*WORK INSTRUCTION:* Your answer should be the lines below from the one holding "segment, so ring" through the one holding "The processor is", copied exactly and with nothing else.

*RECORDS PROVIDED:*

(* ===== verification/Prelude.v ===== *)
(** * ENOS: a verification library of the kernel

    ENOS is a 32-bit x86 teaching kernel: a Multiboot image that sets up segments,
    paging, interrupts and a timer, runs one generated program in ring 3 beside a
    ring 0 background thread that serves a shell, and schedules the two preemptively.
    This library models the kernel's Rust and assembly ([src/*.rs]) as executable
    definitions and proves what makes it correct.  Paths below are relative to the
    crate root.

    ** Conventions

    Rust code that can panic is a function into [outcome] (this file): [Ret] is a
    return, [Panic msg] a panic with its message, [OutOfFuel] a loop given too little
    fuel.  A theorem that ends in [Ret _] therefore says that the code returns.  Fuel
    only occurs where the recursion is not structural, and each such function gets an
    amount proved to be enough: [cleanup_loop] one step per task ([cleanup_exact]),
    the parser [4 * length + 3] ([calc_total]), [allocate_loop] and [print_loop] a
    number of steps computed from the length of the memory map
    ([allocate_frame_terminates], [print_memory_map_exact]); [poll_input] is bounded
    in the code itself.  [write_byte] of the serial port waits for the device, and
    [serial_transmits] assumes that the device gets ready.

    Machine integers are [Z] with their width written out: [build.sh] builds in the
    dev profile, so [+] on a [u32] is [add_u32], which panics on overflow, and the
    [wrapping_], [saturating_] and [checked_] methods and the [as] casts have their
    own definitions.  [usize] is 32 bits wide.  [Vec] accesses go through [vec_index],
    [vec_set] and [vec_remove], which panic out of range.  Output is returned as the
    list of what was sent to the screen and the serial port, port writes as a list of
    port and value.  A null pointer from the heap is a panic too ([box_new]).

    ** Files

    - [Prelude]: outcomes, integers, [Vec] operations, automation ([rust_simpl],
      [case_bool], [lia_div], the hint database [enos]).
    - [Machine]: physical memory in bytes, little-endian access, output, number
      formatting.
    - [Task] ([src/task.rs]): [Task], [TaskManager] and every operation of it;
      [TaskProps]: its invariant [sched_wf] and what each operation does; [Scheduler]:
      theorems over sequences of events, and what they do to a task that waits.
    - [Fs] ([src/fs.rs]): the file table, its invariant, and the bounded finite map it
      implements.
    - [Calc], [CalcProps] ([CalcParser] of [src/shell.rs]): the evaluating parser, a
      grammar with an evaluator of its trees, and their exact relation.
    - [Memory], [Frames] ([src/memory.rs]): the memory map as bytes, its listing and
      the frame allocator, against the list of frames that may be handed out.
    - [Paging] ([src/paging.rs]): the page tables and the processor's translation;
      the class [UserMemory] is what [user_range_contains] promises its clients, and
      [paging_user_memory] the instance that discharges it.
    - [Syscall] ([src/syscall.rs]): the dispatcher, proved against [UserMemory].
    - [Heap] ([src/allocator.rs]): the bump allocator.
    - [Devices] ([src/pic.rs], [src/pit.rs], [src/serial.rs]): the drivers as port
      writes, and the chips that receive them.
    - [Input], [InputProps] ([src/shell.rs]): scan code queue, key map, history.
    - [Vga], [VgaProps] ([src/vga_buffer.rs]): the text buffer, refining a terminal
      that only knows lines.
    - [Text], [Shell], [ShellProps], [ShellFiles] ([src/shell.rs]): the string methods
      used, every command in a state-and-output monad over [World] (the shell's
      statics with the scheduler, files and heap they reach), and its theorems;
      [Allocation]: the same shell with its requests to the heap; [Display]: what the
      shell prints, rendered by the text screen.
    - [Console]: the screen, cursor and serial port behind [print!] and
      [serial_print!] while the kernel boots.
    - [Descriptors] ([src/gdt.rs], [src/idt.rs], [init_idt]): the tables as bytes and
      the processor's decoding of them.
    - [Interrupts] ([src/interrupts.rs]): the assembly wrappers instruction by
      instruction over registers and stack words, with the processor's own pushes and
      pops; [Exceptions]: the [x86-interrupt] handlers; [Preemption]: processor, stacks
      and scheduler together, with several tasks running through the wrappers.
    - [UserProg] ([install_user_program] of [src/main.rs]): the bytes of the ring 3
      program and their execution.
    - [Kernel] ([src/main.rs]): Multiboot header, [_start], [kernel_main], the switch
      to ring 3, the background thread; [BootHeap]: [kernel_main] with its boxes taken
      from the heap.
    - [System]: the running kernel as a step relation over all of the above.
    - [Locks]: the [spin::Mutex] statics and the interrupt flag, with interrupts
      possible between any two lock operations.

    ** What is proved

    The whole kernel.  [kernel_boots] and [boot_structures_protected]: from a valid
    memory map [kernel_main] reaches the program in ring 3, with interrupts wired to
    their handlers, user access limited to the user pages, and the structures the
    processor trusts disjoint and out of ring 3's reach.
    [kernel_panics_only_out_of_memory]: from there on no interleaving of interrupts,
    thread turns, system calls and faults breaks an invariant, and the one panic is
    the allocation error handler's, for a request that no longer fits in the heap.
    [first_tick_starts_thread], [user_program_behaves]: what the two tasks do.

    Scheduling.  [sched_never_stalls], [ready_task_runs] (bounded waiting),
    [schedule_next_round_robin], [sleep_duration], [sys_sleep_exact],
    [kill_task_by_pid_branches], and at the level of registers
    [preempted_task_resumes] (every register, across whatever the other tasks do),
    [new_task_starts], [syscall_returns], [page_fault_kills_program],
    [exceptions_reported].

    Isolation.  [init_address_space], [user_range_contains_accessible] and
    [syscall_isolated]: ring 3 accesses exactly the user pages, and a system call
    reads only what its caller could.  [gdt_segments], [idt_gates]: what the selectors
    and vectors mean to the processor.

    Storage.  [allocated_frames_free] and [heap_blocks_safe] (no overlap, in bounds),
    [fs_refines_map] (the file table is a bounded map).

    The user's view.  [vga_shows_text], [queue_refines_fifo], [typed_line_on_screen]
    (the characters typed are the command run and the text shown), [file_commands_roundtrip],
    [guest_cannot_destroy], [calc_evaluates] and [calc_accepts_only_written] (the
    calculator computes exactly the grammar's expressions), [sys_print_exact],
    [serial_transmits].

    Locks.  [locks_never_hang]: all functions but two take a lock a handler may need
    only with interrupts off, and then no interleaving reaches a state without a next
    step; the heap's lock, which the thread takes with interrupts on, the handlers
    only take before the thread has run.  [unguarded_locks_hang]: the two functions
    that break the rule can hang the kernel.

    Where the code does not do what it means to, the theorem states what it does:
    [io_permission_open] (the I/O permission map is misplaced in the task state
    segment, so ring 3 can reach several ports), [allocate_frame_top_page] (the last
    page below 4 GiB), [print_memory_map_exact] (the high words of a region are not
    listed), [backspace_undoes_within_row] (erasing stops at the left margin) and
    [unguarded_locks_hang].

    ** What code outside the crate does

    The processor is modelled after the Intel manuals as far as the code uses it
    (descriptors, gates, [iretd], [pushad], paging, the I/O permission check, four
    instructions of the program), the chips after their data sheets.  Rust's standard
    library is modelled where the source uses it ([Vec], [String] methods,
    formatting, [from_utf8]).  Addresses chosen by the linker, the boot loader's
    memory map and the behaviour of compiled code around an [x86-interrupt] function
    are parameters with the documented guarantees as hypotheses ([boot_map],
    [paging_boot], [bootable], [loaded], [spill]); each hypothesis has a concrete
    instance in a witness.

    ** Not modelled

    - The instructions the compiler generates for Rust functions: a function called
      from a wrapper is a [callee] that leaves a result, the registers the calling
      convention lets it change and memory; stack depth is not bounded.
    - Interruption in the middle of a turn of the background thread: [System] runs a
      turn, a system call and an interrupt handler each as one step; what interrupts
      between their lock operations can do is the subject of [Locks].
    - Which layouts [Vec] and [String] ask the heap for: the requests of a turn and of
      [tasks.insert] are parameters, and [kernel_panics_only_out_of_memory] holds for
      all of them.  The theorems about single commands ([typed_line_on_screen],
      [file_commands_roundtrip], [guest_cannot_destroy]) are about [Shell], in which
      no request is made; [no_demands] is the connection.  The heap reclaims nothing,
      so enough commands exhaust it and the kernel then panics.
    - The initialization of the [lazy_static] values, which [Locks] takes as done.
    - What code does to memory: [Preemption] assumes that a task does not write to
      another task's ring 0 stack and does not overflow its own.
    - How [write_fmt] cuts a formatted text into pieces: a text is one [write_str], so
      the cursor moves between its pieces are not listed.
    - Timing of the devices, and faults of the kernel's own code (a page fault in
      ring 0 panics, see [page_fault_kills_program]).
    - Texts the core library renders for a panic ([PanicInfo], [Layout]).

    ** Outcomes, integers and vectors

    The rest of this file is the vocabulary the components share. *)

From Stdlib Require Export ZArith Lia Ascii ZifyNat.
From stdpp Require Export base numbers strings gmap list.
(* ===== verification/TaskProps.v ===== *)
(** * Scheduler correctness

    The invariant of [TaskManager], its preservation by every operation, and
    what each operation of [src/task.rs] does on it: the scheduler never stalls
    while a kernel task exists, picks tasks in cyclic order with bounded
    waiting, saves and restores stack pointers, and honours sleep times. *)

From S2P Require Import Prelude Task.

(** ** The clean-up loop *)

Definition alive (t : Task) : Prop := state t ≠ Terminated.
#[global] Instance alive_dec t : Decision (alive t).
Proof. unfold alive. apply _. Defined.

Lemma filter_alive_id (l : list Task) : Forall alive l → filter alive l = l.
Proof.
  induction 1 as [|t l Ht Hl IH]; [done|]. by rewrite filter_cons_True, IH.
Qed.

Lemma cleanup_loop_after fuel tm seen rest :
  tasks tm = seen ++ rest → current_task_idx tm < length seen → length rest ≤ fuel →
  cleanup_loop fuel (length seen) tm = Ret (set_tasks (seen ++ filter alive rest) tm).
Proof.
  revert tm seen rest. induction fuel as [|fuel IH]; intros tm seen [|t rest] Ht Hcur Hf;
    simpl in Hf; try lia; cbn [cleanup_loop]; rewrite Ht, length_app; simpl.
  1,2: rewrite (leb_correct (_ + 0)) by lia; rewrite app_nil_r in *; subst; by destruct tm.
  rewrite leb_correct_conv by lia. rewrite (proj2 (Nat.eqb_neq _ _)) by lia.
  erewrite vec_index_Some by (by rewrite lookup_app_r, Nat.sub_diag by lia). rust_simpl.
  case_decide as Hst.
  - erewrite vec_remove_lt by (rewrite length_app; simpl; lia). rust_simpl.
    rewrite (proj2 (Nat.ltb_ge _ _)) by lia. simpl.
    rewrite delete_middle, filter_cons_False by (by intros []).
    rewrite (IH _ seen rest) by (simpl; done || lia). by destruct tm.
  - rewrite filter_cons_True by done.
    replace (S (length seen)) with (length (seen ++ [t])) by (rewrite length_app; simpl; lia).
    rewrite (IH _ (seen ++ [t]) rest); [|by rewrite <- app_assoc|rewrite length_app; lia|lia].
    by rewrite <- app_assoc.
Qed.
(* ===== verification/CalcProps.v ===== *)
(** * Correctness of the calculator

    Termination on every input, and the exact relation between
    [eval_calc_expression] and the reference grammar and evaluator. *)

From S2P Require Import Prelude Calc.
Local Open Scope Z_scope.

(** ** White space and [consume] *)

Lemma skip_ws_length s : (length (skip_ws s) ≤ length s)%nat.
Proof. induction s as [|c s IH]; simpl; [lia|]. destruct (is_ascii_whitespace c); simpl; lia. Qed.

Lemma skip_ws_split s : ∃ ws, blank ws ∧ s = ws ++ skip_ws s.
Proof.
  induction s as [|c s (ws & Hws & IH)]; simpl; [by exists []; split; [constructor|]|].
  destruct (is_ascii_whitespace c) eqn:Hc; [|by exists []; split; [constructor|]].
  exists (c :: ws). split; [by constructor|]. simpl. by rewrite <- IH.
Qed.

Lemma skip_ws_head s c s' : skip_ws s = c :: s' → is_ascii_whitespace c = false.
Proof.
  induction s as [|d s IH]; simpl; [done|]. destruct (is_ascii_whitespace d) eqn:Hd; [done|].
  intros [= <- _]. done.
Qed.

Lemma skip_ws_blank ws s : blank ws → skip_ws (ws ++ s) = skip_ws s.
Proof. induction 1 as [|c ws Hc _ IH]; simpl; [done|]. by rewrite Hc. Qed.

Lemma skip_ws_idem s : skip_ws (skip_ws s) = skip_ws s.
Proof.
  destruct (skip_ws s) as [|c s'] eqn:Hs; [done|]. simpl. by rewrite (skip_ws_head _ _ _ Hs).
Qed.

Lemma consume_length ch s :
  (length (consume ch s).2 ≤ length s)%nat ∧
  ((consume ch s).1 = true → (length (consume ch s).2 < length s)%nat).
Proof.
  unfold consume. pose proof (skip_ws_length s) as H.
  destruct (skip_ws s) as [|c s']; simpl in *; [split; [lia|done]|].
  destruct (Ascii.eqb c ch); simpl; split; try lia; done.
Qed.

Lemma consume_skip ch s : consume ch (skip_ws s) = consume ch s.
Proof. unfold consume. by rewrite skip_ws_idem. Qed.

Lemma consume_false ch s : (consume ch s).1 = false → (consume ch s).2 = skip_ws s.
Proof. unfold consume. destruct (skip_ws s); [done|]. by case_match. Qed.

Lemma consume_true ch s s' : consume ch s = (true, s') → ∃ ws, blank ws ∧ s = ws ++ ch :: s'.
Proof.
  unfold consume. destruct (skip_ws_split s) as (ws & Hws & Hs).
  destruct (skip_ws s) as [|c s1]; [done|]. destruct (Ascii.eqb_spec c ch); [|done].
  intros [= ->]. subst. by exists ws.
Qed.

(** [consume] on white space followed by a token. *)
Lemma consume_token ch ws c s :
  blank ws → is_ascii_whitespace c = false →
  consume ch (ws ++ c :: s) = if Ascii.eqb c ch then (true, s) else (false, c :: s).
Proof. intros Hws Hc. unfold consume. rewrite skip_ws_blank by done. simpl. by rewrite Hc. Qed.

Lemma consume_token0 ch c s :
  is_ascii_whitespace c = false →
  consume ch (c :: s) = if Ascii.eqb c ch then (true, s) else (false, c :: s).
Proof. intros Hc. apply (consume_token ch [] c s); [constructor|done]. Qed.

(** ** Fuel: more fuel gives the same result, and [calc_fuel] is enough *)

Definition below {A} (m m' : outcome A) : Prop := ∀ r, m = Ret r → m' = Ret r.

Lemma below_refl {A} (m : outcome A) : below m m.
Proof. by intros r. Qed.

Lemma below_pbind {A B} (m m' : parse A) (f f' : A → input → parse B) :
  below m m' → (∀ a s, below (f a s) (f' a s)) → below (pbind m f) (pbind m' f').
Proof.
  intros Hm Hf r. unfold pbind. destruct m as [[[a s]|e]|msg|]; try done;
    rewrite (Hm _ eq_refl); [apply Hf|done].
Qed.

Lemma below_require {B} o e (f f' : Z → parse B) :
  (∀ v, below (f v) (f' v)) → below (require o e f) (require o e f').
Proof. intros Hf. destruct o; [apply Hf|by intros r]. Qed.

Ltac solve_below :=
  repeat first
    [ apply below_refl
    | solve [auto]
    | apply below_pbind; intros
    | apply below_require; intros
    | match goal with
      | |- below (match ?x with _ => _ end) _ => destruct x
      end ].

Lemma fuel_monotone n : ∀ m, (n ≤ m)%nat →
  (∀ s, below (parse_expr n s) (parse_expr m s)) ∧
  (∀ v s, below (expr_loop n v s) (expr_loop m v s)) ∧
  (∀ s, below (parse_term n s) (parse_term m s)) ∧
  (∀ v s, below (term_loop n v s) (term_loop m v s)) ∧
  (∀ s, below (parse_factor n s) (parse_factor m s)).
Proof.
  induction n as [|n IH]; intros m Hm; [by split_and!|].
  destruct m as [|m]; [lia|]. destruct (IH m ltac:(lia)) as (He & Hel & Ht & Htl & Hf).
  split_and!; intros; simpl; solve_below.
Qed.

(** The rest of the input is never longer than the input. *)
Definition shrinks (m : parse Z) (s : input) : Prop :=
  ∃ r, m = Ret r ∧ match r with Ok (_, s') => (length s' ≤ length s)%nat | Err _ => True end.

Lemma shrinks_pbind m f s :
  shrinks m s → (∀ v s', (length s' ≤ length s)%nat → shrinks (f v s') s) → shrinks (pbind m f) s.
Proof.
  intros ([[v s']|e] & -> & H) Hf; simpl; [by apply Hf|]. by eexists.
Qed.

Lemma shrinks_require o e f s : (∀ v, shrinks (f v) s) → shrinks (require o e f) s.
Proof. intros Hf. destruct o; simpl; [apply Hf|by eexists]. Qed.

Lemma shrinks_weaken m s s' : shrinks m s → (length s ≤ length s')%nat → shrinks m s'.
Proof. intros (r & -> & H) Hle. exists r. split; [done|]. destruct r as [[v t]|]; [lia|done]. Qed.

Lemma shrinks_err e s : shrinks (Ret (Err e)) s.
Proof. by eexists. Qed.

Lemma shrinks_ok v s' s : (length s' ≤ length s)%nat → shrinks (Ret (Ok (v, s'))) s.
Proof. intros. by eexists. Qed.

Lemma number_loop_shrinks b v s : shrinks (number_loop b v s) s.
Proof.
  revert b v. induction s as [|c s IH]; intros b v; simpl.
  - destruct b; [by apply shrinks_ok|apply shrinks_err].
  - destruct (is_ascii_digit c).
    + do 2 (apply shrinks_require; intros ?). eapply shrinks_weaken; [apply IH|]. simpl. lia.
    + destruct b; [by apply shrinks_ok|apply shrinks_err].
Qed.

*OUTPUT:*
    segment, so ring 3 can reach several ports), [allocate_frame_top_page] (the last
    page below 4 GiB), [print_memory_map_exact] (the high words of a region are not
    listed), [backspace_undoes_within_row] (erasing stops at the left margin) and
    [unguarded_locks_hang].

    ** What code outside the crate does

    The processor is modelled after the Intel manuals as far as the code uses it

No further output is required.